First, some good news. This algorithm was specifically design with LLMs in mind, so we can mostly use terminology that we are familiar more with.
Next, let's look at with respect to what we are doing the expectation to: Questions $q$ are taken from some dataset $P(Q)$ and we generate $G$ responses by our current model. Okay, that's manageable. So what's inside the expectation then?
Well, it's basically just a term that contains PPO as well as another KL divergence as a penalty. Let's zoom in on that first term to understand what's going on.
$\frac{1}{G} \sum_{i=1}^G \left( \frac{1}{|o_i|} \sum_{t=1}^{|o_i|}
\min \left( r_{i,t} \hat{A}_{i,t}, \text{clip}(r_{i,t}, 1 - \epsilon, 1 + \epsilon) \hat{A}_{i,t} \right) \right)$
Well, the outermost average is just averaging over the group of responses that we have generated to our question. Remember, we did generate $G$ outputs, so that definitely makes sense. So why another inner loop where we average? Well, remember that each output consists of multiple tokens and PPO works on tokens, so naturally we need to do PPO for each token and take the average. Wow, that was way simpler than it looked like.
"Now why is the KL term here again? I thought we eliminated it when going from TRPO to PPO" you may ask. Well, the reason for that is that we are fine-tuning a base model that is really big. This base model has been trained on a lot of data in the order of magnitude of trillions of tokens. We have put a lot of compute into learning meaningful representations and we want to avoid forgetting them by changing our model a lot through fine-tuning it. Hence, we add another KL term as a penalty to constrain how much our model can change. Pretty reasonable, don't you think?^[Before you ask: yes, we also do this when fine-tuning LLMs via PPO. I will add a chapter on how to do RLHF via PPO soon™.]

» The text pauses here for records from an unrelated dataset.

(** *** Bins and truncation *)

Definition timestamp_bin (stride : Interval) (timestamp origin : Z) : res Z :=
  if TIMESTAMP_NOT_FINITE timestamp then Ok timestamp
  else if TIMESTAMP_NOT_FINITE origin then Err "origin out of range"
  else if negb (i_month stride =? 0) then Err "timestamps cannot be binned into intervals containing months or years"
  else
    let stride_usecs := int8 (i_day stride * USECS_PER_DAY + i_time stride) in
    if stride_usecs <=? 0 then Err "stride must be greater than zero"
    else
      let tm_diff := int8 (timestamp - origin) in
      let tm_delta := tm_diff - Z.rem tm_diff stride_usecs in
      let tm_delta := if (timestamp <? origin) && (1 <? stride_usecs) then int8 (tm_delta - stride_usecs) else tm_delta in
      Ok (int8 (origin + tm_delta)).

(** The units that DecodeUnits knows; [DTK_OTHER] is any that is not supported here. *)
Inductive unit_of_time : Set :=
| DTK_WEEK | DTK_MILLENNIUM | DTK_CENTURY | DTK_DECADE | DTK_YEAR | DTK_QUARTER | DTK_MONTH | DTK_DAY
| DTK_HOUR | DTK_MINUTE | DTK_SECOND | DTK_MILLISEC | DTK_MICROSEC | DTK_OTHER.

#[export] Instance unit_of_time_eq_dec : EqDecision unit_of_time.
Proof. solve_decision. Defined.

(** The cases of the switch fall through from the greater to the smaller units: the place of
    a unit in that order. *)
Definition unit_rank (val : unit_of_time) : Z :=
  match val with
  | DTK_MILLENNIUM => 10 | DTK_CENTURY => 9 | DTK_DECADE => 8 | DTK_YEAR => 7 | DTK_QUARTER => 6 | DTK_MONTH => 5 | DTK_DAY => 4
  | DTK_HOUR => 3 | DTK_MINUTE => 2 | DTK_SECOND => 1 | _ => 0
  end.
Definition falls_through (val label : unit_of_time) : bool := unit_rank label <=? unit_rank val.

Definition trunc_year (val : unit_of_time) (year : Z) : Z :=
  let year := if falls_through val DTK_MILLENNIUM then
    if 0 <? year then Z.quot (year + 999) 1000 * 1000 - 999 else - Z.quot (999 - (year - 1)) 1000 * 1000 + 1 else year in
  let year := if falls_through val DTK_CENTURY then
    if 0 <? year then Z.quot (year + 99) 100 * 100 - 99 else - Z.quot (99 - (year - 1)) 100 * 100 + 1 else year in
  match val with
  | DTK_DECADE => if 0 <? year then Z.quot year 10 * 10 else - Z.quot (8 - (year - 1)) 10 * 10
  | _ => year
  end.

Definition trunc_fields (val : unit_of_time) (tm : pg_tm) : pg_tm :=
  let mon := if falls_through val DTK_YEAR then 1 else tm_mon tm in
  let mon := if falls_through val DTK_QUARTER then 3 * Z.quot (mon - 1) 3 + 1 else mon in
  mk_tm (trunc_year val (tm_year tm)) mon
    (if falls_through val DTK_MONTH then 1 else tm_mday tm)
    (if falls_through val DTK_DAY then 0 else tm_hour tm)
    (if falls_through val DTK_HOUR then 0 else tm_min tm)
    (if falls_through val DTK_MINUTE then 0 else tm_sec tm) (tm_yday tm).

Definition trunc_week (tm : pg_tm) : res pg_tm :=
  woy <-! date2isoweek (tm_year tm) (tm_mon tm) (tm_mday tm) ;;
  let year := if (52 <=? woy) && (tm_mon tm =? 1) then tm_year tm - 1 else tm_year tm in
  let year := if (woy <=? 1) && (tm_mon tm =? MONTHS_PER_YEAR) then year + 1 else year in
  '(y, m, d) <-! isoweek2date woy year ;;
  Ok (mk_tm y m d 0 0 0 (tm_yday tm)).

Definition timestamp_trunc (val : unit_of_time) (timestamp : Z) : res Z :=
  if TIMESTAMP_NOT_FINITE timestamp then Ok timestamp
  else
    '(tm, fsec) <-! out_of_range TIMESTAMP_RANGE (timestamp2tm timestamp) ;;
    '(tm, fsec) <-!
      match val with
      | DTK_WEEK => tm <-! trunc_week tm ;; Ok (tm, 0)
      | DTK_MILLISEC => Ok (tm, Z.quot fsec 1000 * 1000)
      | DTK_MICROSEC => Ok (tm, fsec)
      | DTK_OTHER => Err "unit not supported"
      | _ => Ok (trunc_fields val tm, 0)
      end ;;
    t <-! tm2timestamp tm fsec None ;;
    out_of_range TIMESTAMP_RANGE t.

Definition interval_trunc (val : unit_of_time) (interval : Interval) : res Interval :=
  let tm := interval2itm interval in
  let year := if falls_through val DTK_MILLENNIUM then Z.quot (itm_year tm) 1000 * 1000 else itm_year tm in
  let year := if falls_through val DTK_CENTURY then Z.quot year 100 * 100 else year in
  let year := if falls_through val DTK_DECADE then Z.quot year 10 * 10 else year in
  let mon := if falls_through val DTK_YEAR then 0 else itm_mon tm in
  let mon := if falls_through val DTK_QUARTER then 3 * Z.quot mon 3 else mon in
  let mday := if falls_through val DTK_MONTH then 0 else itm_mday tm in
  let hour := if falls_through val DTK_DAY then 0 else itm_hour tm in
  let min := if falls_through val DTK_HOUR then 0 else itm_min tm in
  let sec := if falls_through val DTK_MINUTE then 0 else itm_sec tm in
  usec <-!
    match val with
    | DTK_WEEK | DTK_OTHER => Err "unit not supported"
    | DTK_MILLISEC => Ok (Z.quot (itm_usec tm) 1000 * 1000)
    | DTK_MICROSEC => Ok (itm_usec tm)
    | _ => Ok 0
    end ;;
  out_of_range INTERVAL_RANGE (itm2interval (mk_itm usec sec min hour mday mon year)).

(** *** OVERLAPS *)

(** The endpoints of an interval in order, the first of them not null. *)
Definition endpoints (ts te : option Z) : option (Z * option Z) :=
  match ts, te with
  | None, None => None
  | None, Some e => Some (e, None)
  | Some s, None => Some (s, None)
  | Some s, Some e => if e <? s then Some (e, Some s) else Some (s, Some e)
  end.

(** The answer, or null. *)
Definition overlaps_timestamp (ts1 te1 ts2 te2 : option Z) : option bool :=
  match endpoints ts1 te1 with
  | None => None
  | Some (ts1, te1) =>
      match endpoints ts2 te2 with
      | None => None
      | Some (ts2, te2) =>
          if ts2 <? ts1 then
            te2 ← te2;
            if ts1 <? te2 then Some true else te1 ← te1; Some false
          else if ts1 <? ts2 then
            te1 ← te1;
            if ts2 <? te1 then Some true else te2 ← te2; Some false
          else te1 ← te1; te2 ← te2; Some true
      end
  end.

(** *** Series *)

Record series : Set := mk_series { current : Z; finish : Z; step : Interval; step_sign : Z }.

Definition series_start (start finish : Z) (step : Interval) : res series :=
  let step_sign := interval_cmp_internal step (mk_interval 0 0 0) in
  if step_sign =? 0 then Err "step size cannot equal zero" else Ok (mk_series start finish step step_sign).

(** The value returned, or nothing at the end, and the state for the next call. *)
Definition series_next (fctx : series) : res (option Z * series) :=
  let result := current fctx in
  if (if 0 <? step_sign fctx then timestamp_cmp_internal result (finish fctx) <=? 0 else 0 <=? timestamp_cmp_internal result (finish fctx)) then
    next <-! timestamp_pl_interval (current fctx) (step fctx) ;;
    Ok (Some result, mk_series next (finish fctx) (step fctx) (step_sign fctx))
  else Ok (None, fctx).

(** ** Dates and times of day *)

(** The timestamp, and whether it is beyond the range. *)
Definition date2timestamp_opt_overflow (dateVal : Z) : Z * bool :=
  if dateVal =? DATEVAL_NOBEGIN then (DT_NOBEGIN, false)
  else if dateVal =? DATEVAL_NOEND then (DT_NOEND, false)
  else if TIMESTAMP_END_JULIAN - POSTGRES_EPOCH_JDATE <=? dateVal then (DT_NOEND, true)
  else (dateVal * USECS_PER_DAY, false).

Definition date2timestamp (dateVal : Z) : res Z :=
  let '(result, overflow) := date2timestamp_opt_overflow dateVal in
  if overflow : bool then Err "date out of range for timestamp" else Ok result.

Definition date_cmp_timestamp_internal (dateVal dt2 : Z) : Z :=
  let '(dt1, overflow) := date2timestamp_opt_overflow dateVal in
  if overflow : bool then if dt2 =? DT_NOEND then -1 else 1 else timestamp_cmp_internal dt1 dt2.

Definition timestamp_date (timestamp : Z) : res Z :=
  if timestamp =? DT_NOBEGIN then Ok DATEVAL_NOBEGIN
  else if timestamp =? DT_NOEND then Ok DATEVAL_NOEND
  else
    '(tm, _) <-! out_of_range TIMESTAMP_RANGE (timestamp2tm timestamp) ;;
    julian <-! date2j (tm_year tm) (tm_mon tm) (tm_mday tm) ;;
    int (julian - POSTGRES_EPOCH_JDATE).

Definition date_pl_interval (dateVal : Z) (span : Interval) : res Z := dateStamp <-! date2timestamp dateVal ;; timestamp_pl_interval dateStamp span.
Definition date_mi_interval (dateVal : Z) (span : Interval) : res Z := dateStamp <-! date2timestamp dateVal ;; timestamp_mi_interval dateStamp span.

Definition in_range_date_interval (val base : Z) (offset : Interval) (sub less : bool) : res bool :=
  valStamp <-! date2timestamp val ;;
  baseStamp <-! date2timestamp base ;;
  in_range_timestamp_interval valStamp baseStamp offset sub less.

Definition tm2time (tm : pg_tm) (fsec : Z) : Z := time2t (tm_hour tm) (tm_min tm) (tm_sec tm) fsec.
Definition time2tm (time : Z) : Z * Z * Z * Z := dt2time time.

Definition time_overflows (hour min sec fsec : Z) : bool :=
  if (hour <? 0) || (HOURS_PER_DAY <? hour) || (min <? 0) || (MINS_PER_HOUR <=? min) || (sec <? 0) || (SECS_PER_MINUTE <? sec) || (fsec <? 0) || (USECS_PER_SEC <? fsec) then true
  else USECS_PER_DAY <? time2t hour min sec fsec.

Definition AdjustTimeForTypmod (time typmod : Z) : Z :=
  if (0 <=? typmod) && (typmod <=? 6) then
    let scale := rd TimestampScales (Z.to_nat typmod) in
    let offset := rd TimestampOffsets (Z.to_nat typmod) in
    if 0 <=? time then Z.quot (int8 (time + offset)) scale * scale
    else - (Z.quot (int8 (- time + offset)) scale * scale)
  else time.

(** NULL for an infinite timestamp. *)
Definition timestamp_time (timestamp : Z) : res (option Z) :=
  if TIMESTAMP_NOT_FINITE timestamp then Ok None
  else
    '(tm, fsec) <-! out_of_range TIMESTAMP_RANGE (timestamp2tm timestamp) ;;
    Ok (Some (time2t (tm_hour tm) (tm_min tm) (tm_sec tm) fsec)).

Definition datetime_timestamp (date time : Z) : res Z :=
  result <-! date2timestamp date ;;
  if TIMESTAMP_NOT_FINITE result then Ok result
  else
    let result := int8 (result + time) in
    if negb (IS_VALID_TIMESTAMP result) then Err TIMESTAMP_RANGE else Ok result.

Definition time_interval (time : Z) : Interval := mk_interval time 0 0.

Definition interval_time (span : Interval) : Z :=
  let result := i_time span in
  if USECS_PER_DAY <=? result then result - Z.quot result USECS_PER_DAY * USECS_PER_DAY
  else if result <? 0 then int8 (result + Z.quot (int8 (int8 (- result + USECS_PER_DAY) - 1)) USECS_PER_DAY * USECS_PER_DAY)
  else result.

Definition time_mi_time (time1 time2 : Z) : Interval := mk_interval (int8 (time1 - time2)) 0 0.

Definition within_day (result : Z) : Z :=
  let result := result - Z.quot result USECS_PER_DAY * USECS_PER_DAY in
  if result <? 0 then result + USECS_PER_DAY else result.
Definition time_pl_interval (time : Z) (span : Interval) : Z := within_day (int8 (time + i_time span)).
Definition time_mi_interval (time : Z) (span : Interval) : Z := within_day (int8 (time - i_time span)).

Definition in_range_time_interval (val base : Z) (offset : Interval) (sub less : bool) : res bool :=
  if i_time offset <? 0 then Err BAD_OFFSET
  else
    let sum := if sub then int8 (base - i_time offset) else int8 (base + i_time offset) in
    Ok (if less then val <=? sum else sum <=? val).

(** ** Waiting *)

Definition TimestampDifference (start_time stop_time : Z) : Z * Z :=
  let diff := int8 (stop_time - start_time) in
  if diff <=? 0 then (0, 0) else (Z.quot diff USECS_PER_SEC, Z.rem diff USECS_PER_SEC).

Definition TimestampDifferenceMilliseconds (start_time stop_time : Z) : Z :=
  if stop_time <=? start_time then 0
  else
    match sub_s64 stop_time start_time with
    | None => INT_MAX
    | Some diff => if INT_MAX * 1000 - 999 <=? diff then INT_MAX else Z.quot (diff + 999) 1000
    end.

Definition TimestampDifferenceExceeds (start_time stop_time msec : Z) : bool := msec * 1000 <=? int8 (stop_time - start_time).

Okay, so what do we gain from all of this? Well, the gain comes in how we estimate $\hat{A}_{i, t}$. We just score each output with a scalar reward by an outcome reward model (another LLM) and normalize the rewards with respect to the group of outputs we sampled. That way, we eliminate the need of keeping another LLM in memory for each PPO iteration.
![[ppo vs grpo.png]]^[https://arxiv.org/pdf/2402.03300]

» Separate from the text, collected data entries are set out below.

(* ===== verification/TimestampSpec.v ===== *)
(** Fields of timestamps and the stages of their arithmetic, against dates and the time of
    day. *)

From S2P Require Import Prelude Dates DatesProps Timestamps.
Local Open Scope Z_scope.
Local Open Scope pg_scope.

Ltac unfold_units := unfold USECS_PER_DAY, USECS_PER_HOUR, USECS_PER_MINUTE, USECS_PER_SEC, SECS_PER_MINUTE, MINS_PER_HOUR, HOURS_PER_DAY, POSTGRES_EPOCH_JDATE in *.

Lemma int4_id x : in_s 32 x -> int4 x = x.
Proof. apply s32. Qed.

Lemma int8_id x : in_s 64 x -> int8 x = x.
Proof. intros H. unfold int8, swrap, in_s in *. rewrite Z.mod_small; lia. Qed.

(** ** Times of day *)

(** Hours, minutes, seconds and microseconds make the time. *)
Definition time_of (hour min sec fsec : Z) : Z := ((hour * 60 + min) * 60 + sec) * USECS_PER_SEC + fsec.

Definition time_ok (hour min sec fsec : Z) : Prop := 0 <= hour < 24 /\ 0 <= min < 60 /\ 0 <= sec < 60 /\ 0 <= fsec < USECS_PER_SEC.

Lemma time_of_range h mi s f : time_ok h mi s f -> 0 <= time_of h mi s f < USECS_PER_DAY.
Proof. unfold time_ok, time_of. unfold_units. lia. Qed.

Lemma dt2time_time_of h mi s f : 0 <= h <= 24 -> 0 <= mi < 60 -> 0 <= s < 60 -> 0 <= f < USECS_PER_SEC -> dt2time (time_of h mi s f) = (h, mi, s, f).
Proof.
  intros Hh Hm Hs Hf. unfold dt2time, time_of in *. unfold_units. set (t := ((h * 60 + mi) * 60 + s) * 1000000 + f).
  assert (E1 : Z.quot t 3600000000 = h) by (rewrite Z.quot_div_nonneg by lia; symmetry; apply Z.div_unique with (r := (mi * 60 + s) * 1000000 + f); lia). rewrite E1, (int4_id h) by (unfold in_s; lia).
  assert (E2 : Z.quot (t - h * 3600000000) 60000000 = mi) by (rewrite Z.quot_div_nonneg by lia; symmetry; apply Z.div_unique with (r := s * 1000000 + f); lia). rewrite E2, (int4_id mi) by (unfold in_s; lia).
  assert (E3 : Z.quot (t - h * 3600000000 - mi * 60000000) 1000000 = s) by (rewrite Z.quot_div_nonneg by lia; symmetry; apply Z.div_unique with (r := f); lia). rewrite E3, (int4_id s) by (unfold in_s; lia). rewrite int4_id by (unfold in_s; lia). f_equal. lia.
Qed.

Lemma time_of_surj t : 0 <= t < USECS_PER_DAY -> exists h mi s f, time_ok h mi s f /\ t = time_of h mi s f.
Proof.
  unfold time_ok, time_of. unfold_units. intros Ht. exists (t / 3600000000), (t / 60000000 mod 60), (t / 1000000 mod 60), (t mod 1000000).
  pose proof (Z.div_mod t 1000000 ltac:(lia)). pose proof (Z.mod_pos_bound t 1000000 ltac:(lia)). pose proof (Z.div_mod (t / 1000000) 60 ltac:(lia)). pose proof (Z.mod_pos_bound (t / 1000000) 60 ltac:(lia)). assert (t / 60000000 = t / 1000000 / 60) as -> by (by rewrite Z.div_div by lia).
  assert (t / 3600000000 = t / 1000000 / 60 / 60) as -> by (by rewrite !Z.div_div by lia). pose proof (Z.div_mod (t / 1000000 / 60) 60 ltac:(lia)). pose proof (Z.mod_pos_bound (t / 1000000 / 60) 60 ltac:(lia)). lia.
Qed.

Lemma time2t_time_of h mi s f : 0 <= h <= 24 -> 0 <= mi <= 60 -> 0 <= s <= 60 -> time2t h mi s f = time_of h mi s f.
Proof. intros Hh Hm Hs. unfold time2t, time_of. unfold_units. rewrite (int4_id (h * 60 + mi)) by (unfold in_s; lia). rewrite (int4_id ((h * 60 + mi) * 60)) by (unfold in_s; lia). rewrite int4_id by (unfold in_s; lia). lia. Qed.

(** ** Timestamps *)

(** A day, by its Julian number, and a time of day. *)
Definition stamp (j tod : Z) : Z := (j - POSTGRES_EPOCH_JDATE) * USECS_PER_DAY + tod.
Definition day_of (t : Z) : Z := t / USECS_PER_DAY + POSTGRES_EPOCH_JDATE.
Definition tod_of (t : Z) : Z := t mod USECS_PER_DAY.

Definition stamp_ok (t : Z) : Prop := IS_VALID_TIMESTAMP t = true.

Lemma stamp_ok_spec t : stamp_ok t <-> MIN_TIMESTAMP <= t < END_TIMESTAMP.
Proof. unfold stamp_ok, IS_VALID_TIMESTAMP. rewrite andb_true_iff, Z.leb_le, Z.ltb_lt. done. Qed.

Lemma stamp_split t : t = stamp (day_of t) (tod_of t) /\ 0 <= tod_of t < USECS_PER_DAY.
Proof. unfold stamp, day_of, tod_of. unfold_units. pose proof (Z.div_mod t 86400000000 ltac:(lia)). pose proof (Z.mod_pos_bound t 86400000000 ltac:(lia)). lia. Qed.

Lemma day_of_stamp j tod : 0 <= tod < USECS_PER_DAY -> day_of (stamp j tod) = j /\ tod_of (stamp j tod) = tod.
Proof.
  unfold stamp, day_of, tod_of. unfold_units. intros H. split.
  - rewrite Z.div_add_l, Z.div_small by lia. lia.
  - rewrite Z.add_comm, Z.mod_add by lia. by apply Z.mod_small.
Qed.

(** The valid timestamps are those of the days in the range. *)
Lemma stamp_ok_day j tod : 0 <= tod < USECS_PER_DAY -> stamp_ok (stamp j tod) <-> 0 <= j < TIMESTAMP_END_JULIAN.
Proof. rewrite stamp_ok_spec. unfold stamp, MIN_TIMESTAMP, END_TIMESTAMP, TIMESTAMP_END_JULIAN. unfold_units. lia. Qed.

Lemma stamp_ok_range t : stamp_ok t -> 0 <= day_of t < TIMESTAMP_END_JULIAN /\ 0 <= tod_of t < USECS_PER_DAY.
Proof. intros H. destruct (stamp_split t) as [E B]. split; [|done]. rewrite E in H. by apply stamp_ok_day in H. Qed.

Lemma finite_stamp t : stamp_ok t -> TIMESTAMP_NOT_FINITE t = false.
Proof. rewrite stamp_ok_spec. unfold TIMESTAMP_NOT_FINITE, DT_NOBEGIN, DT_NOEND, MIN_TIMESTAMP, END_TIMESTAMP. rewrite orb_false_iff, !Z.eqb_neq. lia. Qed.

Lemma TMODULO_spec t u : TMODULO t u = (Z.rem t u, Z.quot t u).
Proof. unfold TMODULO. pose proof (Z.quot_rem' t u). destruct (Z.eqb_spec (Z.quot t u) 0) as [E|E]; cbn [negb]; f_equal; [rewrite E in *|]; lia. Qed.

(** Truncated division, corrected to a remainder that is not negative. *)
Lemma floor_split t u : 0 < u -> (if Z.rem t u <? 0 then (Z.rem t u + u, Z.quot t u - 1) else (Z.rem t u, Z.quot t u)) = (t mod u, t / u).
Proof.
  intros Hu. pose proof (Z.quot_rem' t u) as E. pose proof (Z.rem_bound_abs t u ltac:(lia)) as B. destruct (Z.ltb_spec (Z.rem t u) 0).
  - f_equal; [apply Z.mod_unique with (q := Z.quot t u - 1)|apply Z.div_unique with (r := Z.rem t u + u)]; lia.
  - f_equal; [apply Z.mod_unique with (q := Z.quot t u)|apply Z.div_unique with (r := Z.rem t u)]; lia.
Qed.

(** The fields of a timestamp. *)
Lemma timestamp2tm_spec j h mi s f : 0 <= j < 2 ^ 31 -> time_ok h mi s f ->
  timestamp2tm (stamp j (time_of h mi s f)) = let '(y, m, d) := jdate j in Some (mk_tm y m d h mi s 0, f).
Proof.
  intros Hj Ht. pose proof (time_of_range _ _ _ _ Ht) as Hr. destruct (day_of_stamp j _ Hr) as [Ed Et]. unfold timestamp2tm. rewrite TMODULO_spec, floor_split by (unfold_units; lia). fold (tod_of (stamp j (time_of h mi s f))). rewrite Et. change (stamp j (time_of h mi s f) / USECS_PER_DAY + POSTGRES_EPOCH_JDATE) with (day_of (stamp j (time_of h mi s f))). rewrite Ed.
  destruct (Z.ltb_spec j 0), (Z.ltb_spec INT_MAX j); unfold INT_MAX in *; try lia. cbn [orb]. rewrite j2date_jdate by lia. destruct (jdate j) as [[y m] d]. rewrite dt2time_time_of by (unfold time_ok in Ht; lia). done.
Qed.

(** Days out of the range of 64 bits are noticed. *)
Lemma int8_range x : - 2 ^ 63 <= int8 x < 2 ^ 63.
Proof. unfold int8, swrap. change (64 - 1) with 63. pose proof (Z.mod_pos_bound (x + 2 ^ 63) (2 ^ 64) ltac:(lia)). lia. Qed.

Lemma wrapped_days date : Z.quot (int8 (date * USECS_PER_DAY)) USECS_PER_DAY = date -> in_s 64 (date * USECS_PER_DAY).
Proof.
  intros E. pose proof (int8_range (date * USECS_PER_DAY)) as Hw. set (w := int8 (date * USECS_PER_DAY)) in *. clearbody w. pose proof (Z.quot_rem' w USECS_PER_DAY) as Q. rewrite E in Q. unfold in_s. unfold_units. change (64 - 1) with 63.
  destruct (Z.le_gt_cases 0 w); [pose proof (Z.rem_nonneg w 86400000000 ltac:(lia) ltac:(lia))|pose proof (Z.rem_nonpos w 86400000000 ltac:(lia) ltac:(lia))]; pose proof (Z.rem_bound_abs w 86400000000 ltac:(lia)); lia.
Qed.

(** Sums that wrap around twice. *)
Lemma int8_sub_wrapped a b : int8 (int8 (a + b) - b) = int8 a.
Proof.
  unfold int8, swrap. change (64 - 1) with 63. f_equal. replace ((a + b + 2 ^ 63) mod 2 ^ 64 - 2 ^ 63 - b + 2 ^ 63) with ((a + b + 2 ^ 63) mod 2 ^ 64 - b) by lia. rewrite Zminus_mod_idemp_l. f_equal. lia.
Qed.

Lemma int8_cases x : - 2 ^ 64 <= x < 2 ^ 64 -> int8 x = if x <? - 2 ^ 63 then x + 2 ^ 64 else if x <? 2 ^ 63 then x else x - 2 ^ 64.
Proof.
  intros Hx. unfold int8, swrap. change (64 - 1) with 63. destruct (Z.ltb_spec x (- 2 ^ 63)); [|destruct (Z.ltb_spec x (2 ^ 63))].
  - rewrite <- (Z.mod_unique (x + 2 ^ 63) (2 ^ 64) (-1) (x + 2 ^ 63 + 2 ^ 64)); lia.
  - rewrite Z.mod_small; lia.
  - rewrite <- (Z.mod_unique (x + 2 ^ 63) (2 ^ 64) 1 (x + 2 ^ 63 - 2 ^ 64)); lia.
Qed.

(** The checks of tm2timestamp: the sum of days and time of day is exact, or the range is
    left. *)
Lemma stamp_checks date time : - 2 ^ 31 <= date < 2 ^ 31 -> 0 <= time <= USECS_PER_DAY ->
  let result := int8 (date * USECS_PER_DAY + time) in
  (negb (Z.quot (int8 (result - time)) USECS_PER_DAY =? date) || (((result <? 0) && (0 <? date)) || ((0 <? result) && (date <? -1)))) = false /\ result = date * USECS_PER_DAY + time
  \/ (negb (Z.quot (int8 (result - time)) USECS_PER_DAY =? date) || (((result <? 0) && (0 <? date)) || ((0 <? result) && (date <? -1)))) = true /\ ~ stamp_ok (date * USECS_PER_DAY + time).
Proof.
  intros Hd Ht result. assert (int8 (result - time) = int8 (date * USECS_PER_DAY)) as -> by apply int8_sub_wrapped. rewrite stamp_ok_spec. unfold MIN_TIMESTAMP, END_TIMESTAMP. destruct (Z.eqb_spec (Z.quot (int8 (date * USECS_PER_DAY)) USECS_PER_DAY) date) as [E|E]; cbn [negb orb].
  - apply wrapped_days in E. unfold in_s in E. unfold result. unfold_units. rewrite int8_cases by lia. change (64 - 1) with 63 in E. destruct (Z.ltb_spec (date * 86400000000 + time) (- 2 ^ 63)); [lia|]. destruct (Z.ltb_spec (date * 86400000000 + time) (2 ^ 63)).
    + left. split; [|done]. rewrite orb_false_iff, !andb_false_iff, !Z.ltb_ge. lia.
    + right. split; [|lia]. rewrite orb_true_iff, !andb_true_iff, !Z.ltb_lt. lia.
  - right. split; [done|]. intros H. apply E. rewrite int8_id; [apply Z.quot_mul; unfold_units; lia|]. unfold in_s. unfold_units. lia.
Qed.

I hope you enjoyed this blog post. I learned a lot creating this and I hope that you can take something away from it too.
# To Be Done
- explain figure comparing PPO and GRPO
- add chapter on how PPO is used for finetuning LLMs (RLHF).
- add algorithms in pseudocode for PPO and GRPO?
- talk about some of the implementation details of GRPO?